After a day of fast developments in the Singapore Grand Prix paddock, as speculation focused on Aston Martin and Red Bull having potentially not complied with the 2021 cost cap limit, Wolff did not hold back in his views about how serious the matter was.
After Red Bull team boss Christian Horner had indicated earlier in the day that his squad’s submission for the 2021 cap was below the circa $145 million limit, Wolff said that flew in the face of what paddock’s senior figures had learned.
“It’s funny Christian says that because it’s been weeks and months they’re being investigated, so maybe he doesn’t speak to his CFO,” Wolff told Sky F1.
“As a matter of fact, we all of us have been investigated diligently. And as far as we understand, there’s a team in minor breach, which is more procedural, and another team that is fundamentally massively over and that is being still looked after. So that’s an open secret in the paddock.”
Wolff said that the issue of a cost cap breach was not something that should be brushed aside because his team had sacrificed car performance, and had to lose staff, to ensure it complied with the limit that was in place. He felt it would be unfair if any over-spending was dealt with leniently.
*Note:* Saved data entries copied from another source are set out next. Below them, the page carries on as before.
(* ===== verification/SearchTree.v ===== *)
(** What the search trees of SetBench promise, and their [ds_adapter]s
    ([Benchmark-v700/cpp/ds/splay_tree/adapter.h], [ds/btree/adapter.h] and
    [gsat/ds/splay_tree], [gsat/ds/btree]).

    [SearchTree] is the interface: the operations of a tree, the map that it
    represents, and what each operation does to the map. The splay tree and the
    B-tree are instances. Any sequence of operations on a tree of the class gives the
    results of a finite map, and its [ds_adapter] is a [SetAdapter], so that the
    theorems on the microbenchmark hold for it. *)
From S2P Require Import Prelude Double Rng Distributions Args ArgsLaws Adapter ThreadLoops Checksum.
From S2P Require Import Heap Assoc SplayTree SplayMap BTree BTreeMap.

(** ** The interface *)

(** [st_fits n]: the tree can have [n] keys and one more. *)
Class SearchTree (T V : Type) (no_value_ : V) := {
  st_new : T;
  st_Find : Z → T → res (V * T);
  st_Contains : Z → T → res (bool * T);
  st_Insert : Z → V → T → res (V * T);
  st_Delete : Z → T → res (V * T);
  st_Validate : T → res bool;
  st_represents : T → gmap Z V → Prop;
  st_fits : Z → Prop;
  st_fits_le n n' : n' ≤ n → st_fits n → st_fits n';
  st_new_law : st_represents st_new ∅;
  st_Find_law k t m : st_represents t m →
    ∃ t', st_Find k t = Ok (default no_value_ (m !! k), t') ∧ st_represents t' m;
  st_Contains_law k t m : st_represents t m →
    ∃ t', st_Contains k t = Ok (bool_decide (k ∈ dom m), t') ∧ st_represents t' m;
  st_Insert_law k v t m : st_represents t m → v ≠ no_value_ → st_fits (Z.of_nat (base.size m)) →
    ∃ t', st_Insert k v t = Ok (default no_value_ (m !! k), t') ∧ st_represents t' (inserted k v m);
  st_Delete_law k t m : st_represents t m → st_fits (Z.of_nat (base.size m)) →
    ∃ t', st_Delete k t = Ok (default no_value_ (m !! k), t') ∧ st_represents t' (delete k m);
  st_Validate_law t m : st_represents t m → st_Validate t = Ok true;
  st_value_law t m k v : st_represents t m → m !! k = Some v → v ≠ no_value_
}.
(* ===== verification/GSATLaws.v ===== *)
(** The self-adjusting search trees: the shape of a tree and its rebuild.

    [grep h T c lo hi l]: [c] is a subtree for the keys of [[lo, hi)] with the entries
    [l] in order, of height [h] at most, whose [total_asize]s are at most [T]. The
    class [GSATTraitsOk] is what the laws need of the node class and the delimiter. *)
From S2P Require Import Prelude Double Distributions Assoc Arrays Weave Kids Lazy TreeLoops GSAT.

Section GSATLaws.
  Context {V : Type} `{EqDecision V}.
  Variable P : GSATTraits V.

#[local] Hint Extern 0 (Inhabited (ValueData V)) => exact (value_data_inhabited P) : typeclass_instances.
Abbreviation Node := (GSATNode V).
Abbreviation entry := (Z * ValueData V)%type.
Implicit Types (n : Node) (kvs l pre post es : list entry) (cs : list (option Node)) (ls : list (list entry)) (k : Z).

(** ** Nodes *)

(** What the arrays of [n] store; the children behind the used ones are null. *)
Definition gsat_holds n kvs cs : Prop :=
  stores_node (rep n) (value_data n) (children n) (rep_size n) (GetCapacity P n) kvs cs.

(** What a class of nodes and a delimiter promise. *)
Class GSATTraitsOk := {
  index_ok : Node → Prop;
  index_none n : id n = None → index_ok n;
  index_ext n n' : left n = left n' → right n = right n' → rep n = rep n' → rep_size n = rep_size n' →
    id n = id n' → leaf n = leaf n' → index_ok n → index_ok n';
  index_leaf n : index_ok n → leaf n = true → id n = None;
  Search_law n kvs cs k : gsat_holds n kvs cs → ksorted kvs → index_ok n → left n ≤ k < right n →
    first_ge (rep n) k (rep_size n) (NodeSearch P n k);
  Complete_law n kvs cs total : gsat_holds n kvs cs → ksorted kvs → id n = None → leaf n = true →
    left_ P ≤ left n → left n < right n → right n ≤ right_ P → 1 ≤ total < 2 ^ 31 →
    ∃ index, NodeComplete P n total = {| n with leaf := forallb (λ c, if c is Some _ then false else true) cs; id := index |} ∧
      index_ok (NodeComplete P n total);
  leaf_size_law : 1 ≤ leaf_size_ P ≤ array_size P (leaf_size_ P);
  delimiter_law total : 2 ≤ total → 1 ≤ delimiter_ P total ≤ array_size P (delimiter_ P total);
  bounds_law : left_ P < right_ P
}.

Context `{TO : GSATTraitsOk}.

(** ** Trees *)

(** A leaf with room has no child. *)
Definition leaf_ok n cs : Prop :=
  leaf n = true → rep_size n < GetCapacity P n → Forall (λ c, c = None) cs.

Fixpoint grep (h : nat) (T : Z) (c : option Node) (lo hi : Z) l : Prop :=
  match c with
  | None => l = []
  | Some n =>
      match h with
      | O => False
      | S h => ∃ kvs cs ls, gsat_holds n kvs cs ∧ left n = lo ∧ right n = hi ∧ index_ok n ∧ leaf_ok n cs ∧
          kids (grep h T) lo kvs cs ls hi ∧ l = weave ls kvs ∧ len l ≤ total_asize n ≤ T
      end
  end.

Lemma grep_none h T lo hi l : grep h T None lo hi l ↔ l = [].
Proof. by destruct h. Qed.

Lemma grep_mono h h' T T' c lo hi l : (h ≤ h')%nat → T ≤ T' → grep h T c lo hi l → grep h' T' c lo hi l.
Proof.
  intros Hh HT. revert h' Hh c lo hi l. induction h as [|h IH]; intros h' Hh [n|] lo hi l; [done| |..].
  1,3: by rewrite !grep_none.
  destruct h' as [|h']; [lia|]. intros (kvs & cs & ls & H1 & H2 & H3 & H4 & H5 & Hk & H6 & H7).
  exists kvs, cs, ls. split_and!; try done; [|lia..]. eapply kids_mono; [|exact Hk]. intros. apply (IH h'); [lia|done].
Qed.
(* ===== verification/GSATKinds.v ===== *)
(** The four self-adjusting trees: [SABT], [SAST], [SALT] and [SAIT]
    ([Benchmark-v700/cpp/gsat/ds/sabt], [sast], [salt] and [sait]).

    Each is [GSAT] with a class of nodes and a [Delimiter]; [traits] has what they
    provide, and [traits_ok] proves that it is what [GSATLaws] needs. So all four
    refine a finite map.

    The square root of [SqrtDelimiter] is that of [Z]: the double one, rounded towards
    zero, is the same for fewer than 2^52 accesses. [id_size_of] is
    [ceil(pow(total_accesses, ALPHA))], where [ALPHA] is set by the build. *)
From S2P Require Import Prelude Double Distributions Assoc Arrays Weave Kids IdIndex GSAT GSATLaws.

(** ** The delimiters *)

Definition ConstantDelimiter (C _total_accesses : Z) : Z := C.

Fixpoint log_delimiter_n (fuel : nat) (pow total_accesses : Z) : Z :=
  match fuel with
  | O => pow
  | S fuel => if Z.shiftl 1 pow <? total_accesses then log_delimiter_n fuel (pow + 1) total_accesses else pow
  end.

(** [1ll << pow] has 63 bits at most. *)
Definition LogDelimiter (total_accesses : Z) : Z := log_delimiter_n 63 0 total_accesses.

Definition SqrtDelimiter (total_accesses : Z) : Z := Z.sqrt total_accesses.

(** ** The nodes *)

Section Nodes.
  Context {V : Type}.
  Implicit Types (n : GSATNode V).

(** [INITIALIZE_LEAF(this)] *)
Definition initialize_leaf n : GSATNode V :=
  {| n with leaf := leaf n && negb (existsb (λ c, if c is Some _ then true else false) (take (Z.to_nat (rep_size n + 1)) (children n))) |}.

Definition SABT_Search n (key : Z) : Z := bsearch (rep n) key (-1) (rep_size n).

Definition SAST_Search n (key : Z) : Z := if (rep_size n =? 0) || (key <=? (rep n).[0]) then 0 else 1.

Definition SAIT_Search n (key : Z) : Z :=
  id_search (left n) (right n) (rep n) (rep_size n) (id n) key.

Definition SAIT_Complete (id_size_of : Z → Z) n (total_accesses : Z) : GSATNode V :=
  let n := initialize_leaf n in
  if leaf n then n else {| n with id := Some (BUILD_ID (left n) (right n) (rep n) (rep_size n) (id_size_of total_accesses)) |}.

End Nodes.

(** ** The trees *)

Inductive gsat_kind :=
  | SABT (kMinKeys : Z)
  | SAST
  | SALT (leaf_size : Z)
  | SAIT (leaf_size : Z) (id_size_of : Z → Z).

(** What the constructors check; and the index of [SAIT] is not empty and its arithmetic
    does not overflow, for as many accesses as an [int] counts. *)
Definition kind_ok (kind : gsat_kind) (left_ right_ : Z) : Prop :=
  match kind with
  | SABT kMinKeys => 0 < kMinKeys
  | SAST => True
  | SALT leaf_size => 0 < leaf_size
  | SAIT leaf_size id_size_of => 0 < leaf_size ∧ ∀ total, 1 ≤ total < 2 ^ 31 → id_fits left_ right_ (id_size_of total)
  end.

Definition GetMaxKeys (min_keys : Z) : Z := 2 * min_keys.

Section Traits.
  Context {V : Type}.
  Variables (kind : gsat_kind) (CP : ClearPolicy) (no_value_ : V) (left_ right_ : Z).
  Variables (min_rebuild_bound : Z) (rebuild_factor : double) (unspecified : double → Z).

Definition traits : GSATTraits V := {|
  array_size c := match kind with SABT kMinKeys => GetMaxKeys kMinKeys | SAST => 1 | SALT _ | SAIT _ _ => c end;
  NodeSearch := match kind with SAST => SAST_Search | SAIT _ _ => SAIT_Search | _ => SABT_Search end;
  NodeComplete :=
    match kind with SAIT _ id_size_of => SAIT_Complete id_size_of | _ => λ n _, initialize_leaf n end;
  delimiter_ :=
    match kind with
    | SABT kMinKeys => ConstantDelimiter (GetMaxKeys kMinKeys)
    | SAST => ConstantDelimiter 1
    | SALT _ => LogDelimiter
    | SAIT _ _ => SqrtDelimiter
    end;
  GSAT.CP := CP;
  GSAT.no_value_ := no_value_;
  GSAT.left_ := left_;
  GSAT.right_ := right_;
  leaf_size_ :=
    match kind with SABT kMinKeys => GetMaxKeys kMinKeys | SAST => 1 | SALT leaf_size | SAIT leaf_size _ => leaf_size end;
  min_rebuild_bound_ := min_rebuild_bound;
  rebuild_factor_ := rebuild_factor;
  GSAT.unspecified := unspecified
|}.

End Traits.

(** ** The laws *)

Lemma log_delimiter_n_le fuel pow total : pow ≤ log_delimiter_n fuel pow total.
Proof.
  revert pow. induction fuel as [|fuel IH]; intros pow; simpl; [lia|]. destruct (_ <? _); [|lia]. specialize (IH (pow + 1)). lia.
Qed.

Lemma LogDelimiter_pos total : 2 ≤ total → 1 ≤ LogDelimiter total.
Proof.
  intros Ht. unfold LogDelimiter. change 63%nat with (S 62). generalize 62%nat as fuel. intros fuel. cbn [log_delimiter_n].
  replace (Z.shiftl 1 0 <? total) with true by (change (Z.shiftl 1 0) with 1; lia). apply log_delimiter_n_le.
Qed.

Section TraitsOk.
  Context {V : Type} `{EqDecision V}.
  Implicit Types (n : GSATNode V) (kvs : list (Z * ValueData V)) (cs : list (option (GSATNode V))).

Definition kind_index_ok n : Prop := match id n with None => True | Some id => leaf n = false ∧ id_ok (left n) (right n) (rep n) (rep_size n) id end.

Lemma kind_index_ext n n' : left n = left n' → right n = right n' → rep n = rep n' → rep_size n = rep_size n' →
  id n = id n' → leaf n = leaf n' → kind_index_ok n → kind_index_ok n'.
Proof.
  intros Hl Hr Hrep Hs Hid Hleaf. unfold kind_index_ok. rewrite <-Hid, <-Hleaf. destruct (id n) as [a|]; [|done].
  by rewrite Hl, Hr, Hrep, Hs.
Qed.

Lemma SABT_Search_ok (P : GSATTraits V) n kvs cs k : gsat_holds P n kvs cs → ksorted kvs →
  first_ge (rep n) k (rep_size n) (SABT_Search n k).
Proof.
  intros Hh Hs. pose proof Hh as (_ & _ & _ & _ & Hsz & _). pose proof (len_nonneg kvs).
  apply bsearch_correct; [by eapply stores_node_sorted|lia..].
Qed.

Lemma SAIT_Search_ok (P : GSATTraits V) n kvs cs k : gsat_holds P n kvs cs → ksorted kvs → kind_index_ok n →
  left n ≤ k < right n → first_ge (rep n) k (rep_size n) (SAIT_Search n k).
Proof.
  intros Hh Hs Hidx Hk. apply id_search_ok; [|done| |by eapply stores_node_sorted].
  - unfold kind_index_ok in Hidx. destruct (id n); [apply Hidx|done].
  - destruct Hh as (_ & _ & _ & _ & -> & _). apply len_nonneg.
Qed.

Lemma SAST_Search_ok n k : 0 ≤ rep_size n ≤ 1 → first_ge (rep n) k (rep_size n) (SAST_Search n k).
Proof.
  intros Hs. unfold SAST_Search. destruct (Z.eqb_spec (rep_size n) 0) as [->|]; cbn [orb]; [split; [lia|split; lia]|].
  replace (rep_size n) with 1 by lia. destruct (Z.leb_spec k ((rep n).[0])); (split; [lia|split; intros i Hi]); replace i with 0 by lia; lia.
Qed.

Lemma initialize_leaf_ok (P : GSATTraits V) n kvs cs : gsat_holds P n kvs cs → leaf n = true →
  initialize_leaf n = {| n with leaf := forallb (λ c, if c is Some _ then false else true) cs |}.
Proof.
  intros (_ & _ & _ & (j & Hj) & Hs & Hc) Hleaf. unfold initialize_leaf. rewrite Hleaf. cbn [andb].
  assert (take (Z.to_nat (rep_size n + 1)) (children n) = cs) as ->.
  { rewrite Hj, Hs. apply take_app_length'. unfold len in *. lia. }
  f_equal. clear. induction cs as [|[c|] cs IH]; [done..|]. simpl. by rewrite IH.
Qed.

Section Instance.
  Context (kind : gsat_kind) (CP : ClearPolicy) (no_value_ : V) (left_ right_ : Z).
  Context (min_rebuild_bound : Z) (rebuild_factor : double) (unspecified : double → Z).
  Context (Hkind : kind_ok kind left_ right_) (Hbounds : left_ < right_).

Abbreviation P := (traits kind CP no_value_ left_ right_ min_rebuild_bound rebuild_factor unspecified).

Lemma kind_search n kvs cs k : gsat_holds P n kvs cs → ksorted kvs → kind_index_ok n → left n ≤ k < right n →
  first_ge (rep n) k (rep_size n) (NodeSearch P n k).
Proof.
  intros Hh Hs Hidx Hk. pose proof Hh as (Hr & _ & _ & _ & Hsz & _). pose proof (len_nonneg kvs).
  apply stores_len in Hr. rewrite len_fmap in Hr. unfold GetCapacity in Hr.
  destruct kind; cbn [traits NodeSearch array_size] in *; [by eapply SABT_Search_ok| |by eapply SABT_Search_ok|by eapply SAIT_Search_ok].
  apply SAST_Search_ok. lia.
Qed.

Lemma kind_complete n kvs cs total : gsat_holds P n kvs cs → ksorted kvs → id n = None → leaf n = true →
  left_ ≤ left n → left n < right n → right n ≤ right_ → 1 ≤ total < 2 ^ 31 →
  ∃ index, NodeComplete P n total = {| n with leaf := forallb (λ c, if c is Some _ then false else true) cs; id := index |} ∧
    kind_index_ok (NodeComplete P n total).
Proof.
  intros Hh Hs Hid Hleaf Hlow Hlr Hhigh Htotal. pose proof (initialize_leaf_ok P n kvs cs Hh Hleaf) as Hinit.
  assert (∃ index, initialize_leaf n = {| n with leaf := forallb (λ c, if c is Some _ then false else true) cs; id := index |} ∧
    kind_index_ok (initialize_leaf n)) as Hplain.
  { exists (id n). rewrite Hinit. split; [done|]. unfold kind_index_ok. cbn [id]. by rewrite Hid. }
  destruct kind; cbn [traits NodeComplete]; [exact Hplain..|]. unfold SAIT_Complete. rewrite Hinit in Hplain |- *.
  cbn [leaf]. destruct (forallb _ cs) eqn:Hcs; [exact Hplain|]. cbn [rep rep_size left right]. eexists. split; [reflexivity|].
  split; [done|]. apply BUILD_ID_ok; cbn [left right rep_size];
    [by apply (id_fits_within left_ right_); [apply Hkind|..]| |].
  - destruct Hh as (_ & _ & _ & _ & -> & _). apply len_nonneg.
  - by eapply stores_node_sorted.
Qed.

#[export] Instance traits_ok : GSATTraitsOk P.
Proof.
  refine {| index_ok := kind_index_ok |}.
  - intros n Hid. unfold kind_index_ok. by rewrite Hid.
  - intros n n' H1 H2 H3 H4 H5 H6. by apply kind_index_ext.
  - intros n Hidx Hleaf. unfold kind_index_ok in Hidx. destruct (id n); [|done]. destruct Hidx. congruence.
  - apply kind_search.
  - apply kind_complete.
  - destruct kind; cbn [traits leaf_size_ array_size kind_ok] in *; unfold GetMaxKeys; lia.
  - intros total Htotal. destruct kind; cbn [traits delimiter_ array_size kind_ok] in *; unfold ConstantDelimiter, GetMaxKeys; try lia.
    + pose proof (LogDelimiter_pos total Htotal). lia.
    + unfold SqrtDelimiter. pose proof (Z.sqrt_le_mono 1 total ltac:(lia)). change (Z.sqrt 1) with 1 in *. lia.
  - done.
Defined.

End Instance.

End TraitsOk.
“It’s heavyweight, it massively heavyweight,” he said about the matter. “We’re using used parts. We are not running what we would want to run; we are not developing what we could be developing.
Max Verstappen, Red Bull Racing RB18
Photo by: Glenn Dunbar / Motorsport Images
“We have made more than 40 people redundant that are dearly missed in our organisation, and it was a huge mammoth project to make the cap.
“I don’t know how many tens of millions we had to restructure and reprocess in order to be below the cap. And if someone has been not doing that, or pushing the boundaries, every million [you don’t spend] is a massive disadvantage.”
While the current issue relates to spending over the 2021 campaign, with the FIA stating that compliance certificates will be issued next week, Wolff believes the implications are massive.
He says that if Red Bull overspent last year, it could carry benefits through this year and in to 2023.
“The crucial part is that if you’ve been over in 2021, then you’ve been over in ‘22,” he said. “That means you have an advantage in ‘23.
“If it’s true that they’ve [Red Bull] homologated the lightweight chassis this year, they may use it next year. So it’s a really a cascade of events that can be influential in all of the three championships.”
The FIA has responded to speculation of cost cap breaches and states no judgement will be made until it completes its assessments.
“The FIA is currently finalising the assessment of the 2021 financial data submitted by all Formula 1 teams. Alleged breaches of the Financial Regulations, if any, will be dealt with according to the formal process set out in the regulations,” an FIA statement read.
“The FIA notes significant and unsubstantiated speculation and conjecture in relation to this matter, and reiterates that the assessment is ongoing and due process will be followed without consideration to any external discussion.”